The city is so politically polarized, people protesting the lockdown were detained immediately but people destroying the city in the name of “racial justice” were given free rein. It was also very strange seeing the police officers wearing masks, it begs the question: how is someone that’s afraid to breathe fresh air going to be able to keep citizens safe from racial justice rioters, traditional gangs, and all the other struggles of a big city? Especially as they’re being vilified in the media.
CO: Knowing what you know, what do you think was the biggest disconnect between the leadership and reality during the pandemic?
ERIC: We’d have to use the term “leadership” very loosely but the first thing that comes to mind is the Cuomo nursing home fiasco, which is a very long story and everyone has their own thoughts about it, but I don’t think anyone can deny the fact that it made no sense for multiple field hospitals (Javits Center, Comfort Ship, Brooklyn Navy Yard) to remain empty while people were crammed into nursing homes, causing thousands of deaths.
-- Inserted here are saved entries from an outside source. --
Definition enableRealTimeMonitoring (enable : bool)
    (t : MemoryAwareVariableTracker) : MemoryAwareVariableTracker :=
  mkTracker (globalVariables t) (scopeStack t) (watchedVariables t)
            enable (variableChangeCallback t).

Definition set_globalVariables (g : gmap string EnhancedVariableInfo)
    (t : MemoryAwareVariableTracker) : MemoryAwareVariableTracker :=
  mkTracker g (scopeStack t) (watchedVariables t)
            (realTimeMonitoring t) (variableChangeCallback t).

Definition set_scopeStack (s : list (gmap string EnhancedVariableInfo))
    (t : MemoryAwareVariableTracker) : MemoryAwareVariableTracker :=
  mkTracker (globalVariables t) s (watchedVariables t)
            (realTimeMonitoring t) (variableChangeCallback t).

(** [scopeStack.back()] changed in place by [f]. *)
Definition alter_back (f : gmap string EnhancedVariableInfo ->
                           gmap string EnhancedVariableInfo)
    (stack : list (gmap string EnhancedVariableInfo))
  : list (gmap string EnhancedVariableInfo) :=
  alter f (pred (length stack)) stack.

(** The map a pointer returned by [getVariableInfo] points into. *)
Inductive VarRef := InLocalScope | InGlobalScope.

(** [getVariableInfo(name)]: a pointer (the map it points into, with the
    record found there), or [None] for [nullptr]. *)
Definition getVariableInfo (n : string) (t : MemoryAwareVariableTracker)
  : option (VarRef * EnhancedVariableInfo) :=
  match last (scopeStack t) ≫= (fun localScope => localScope !! n) with
  | Some r => Some (InLocalScope, r)
  | None =>
      match globalVariables t !! n with
      | Some r => Some (InGlobalScope, r)
      | None => None
      end
  end.

(** The record behind the pointer, for the readers of [getVariableInfo]. *)
Definition get (n : string) (t : MemoryAwareVariableTracker)
  : option EnhancedVariableInfo :=
  snd <$> getVariableInfo n t.

Definition pushScope (t : MemoryAwareVariableTracker)
  : MemoryAwareVariableTracker :=
  set_scopeStack (scopeStack t ++ [∅])%list t.

Definition popScope (t : MemoryAwareVariableTracker)
  : MemoryAwareVariableTracker :=
  match scopeStack t with
  | [] => t
  | _ :: _ => set_scopeStack (removelast (scopeStack t)) t
  end.

(** [addVariable(name, value, scope, line)]: the tracker afterwards, and
    the calls made to the change callback. *)
Definition addVariable `{Strtod} (n v s : string) (l : Z)
    (t : MemoryAwareVariableTracker)
  : MemoryAwareVariableTracker * list ChangeEvent :=
  let existingVar := getVariableInfo n t in
  let oldValue :=
    match existingVar with Some (_, r) => value r | None => "" end in
  let t' :=
    match existingVar with
    | Some (InLocalScope, _) =>
        set_scopeStack
          (alter_back (alter (updateValue v l) n) (scopeStack t)) t
    | Some (InGlobalScope, _) =>
        set_globalVariables (alter (updateValue v l) n (globalVariables t)) t
    | None =>
        let var := set_lastModifiedLine l (newVariable n v s) in
        if String.eqb s "global"
        then set_globalVariables (<[n := var]> (globalVariables t)) t
        else if negb (bool_decide (scopeStack t = []))
        then set_scopeStack (alter_back (<[n := var]>) (scopeStack t)) t
        else t
    end in
  (t', if variableChangeCallback t then [mkEvent n oldValue v] else []).

Definition set_watchedVariables (w : list string)
    (t : MemoryAwareVariableTracker) : MemoryAwareVariableTracker :=
  mkTracker (globalVariables t) (scopeStack t) w
            (realTimeMonitoring t) (variableChangeCallback t).

Definition addToWatchList (varName : string)
    (t : MemoryAwareVariableTracker) : MemoryAwareVariableTracker :=
  set_watchedVariables (watchedVariables t ++ [varName])%list t.

(** [erase(std::find(...))]: the first occurrence goes. *)
Fixpoint erase_first (varName : string) (w : list string) : list string :=
  match w with
  | [] => []
  | x :: rest =>
      if String.eqb x varName then rest else x :: erase_first varName rest
  end.

Definition removeFromWatchList (varName : string)
    (t : MemoryAwareVariableTracker) : MemoryAwareVariableTracker :=
  set_watchedVariables (erase_first varName (watchedVariables t)) t.

(** ** Notions the specification uses *)

(** The type tag the classifier of [src/tcl_debugger.cpp] gives a raw
    value: the [type] of a record constructed to hold it. *)
Definition classify `{Strtod} (raw : string) : string :=
  type (newVariable "" raw "global").

(** The same for the classifier of [src/tcl_integrated_debugger.cpp]. *)
Definition classify_integrated `{Strtod} (raw : string) : string :=
  type (Integrated.newVariable "" raw "global").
Besides that, I think there was a lot of flip-flopping and deceit. In late February, de Blasio announced that there wasn’t much to be worried about and gave movie recommendations. The health commissioner, at the time, Oxiris Barbot, suggested everyone continue to take the train and insisted we shouldn’t miss the Chinese New Year celebration. I actually think they were correct in those early assessments but it was only about a month later, they completely changed their tune, and suddenly, stepping outside of your home was deadly!
Another huge disconnect, in my opinion, is Cuomo and de Blasio are still, to this day, spouting statistics that are impossible to be double-checked. Any number of hospitalizations, deaths, or vaccine statistics have to be taken as true because there is literally no way to get that information without going through those politicians. The governor and the mayor also butted heads on almost every issue throughout the “pandemic” and used the citizens of New York as bargaining chips.
A lot of people are hyper focused on the “pandemic” and seem to be oblivious to the issues actually facing New York, perhaps that’s by design by the media and politicians. People will walk past a dozen homeless people passed out on the sidewalk and thousands of pounds of trash without blinking an eye, but as soon as someone without a mask walks by, it’s the end of the world. So I guess my point is, I’d like to see people paying more attention to their surroundings rather than just going through the motions like a masked zombie.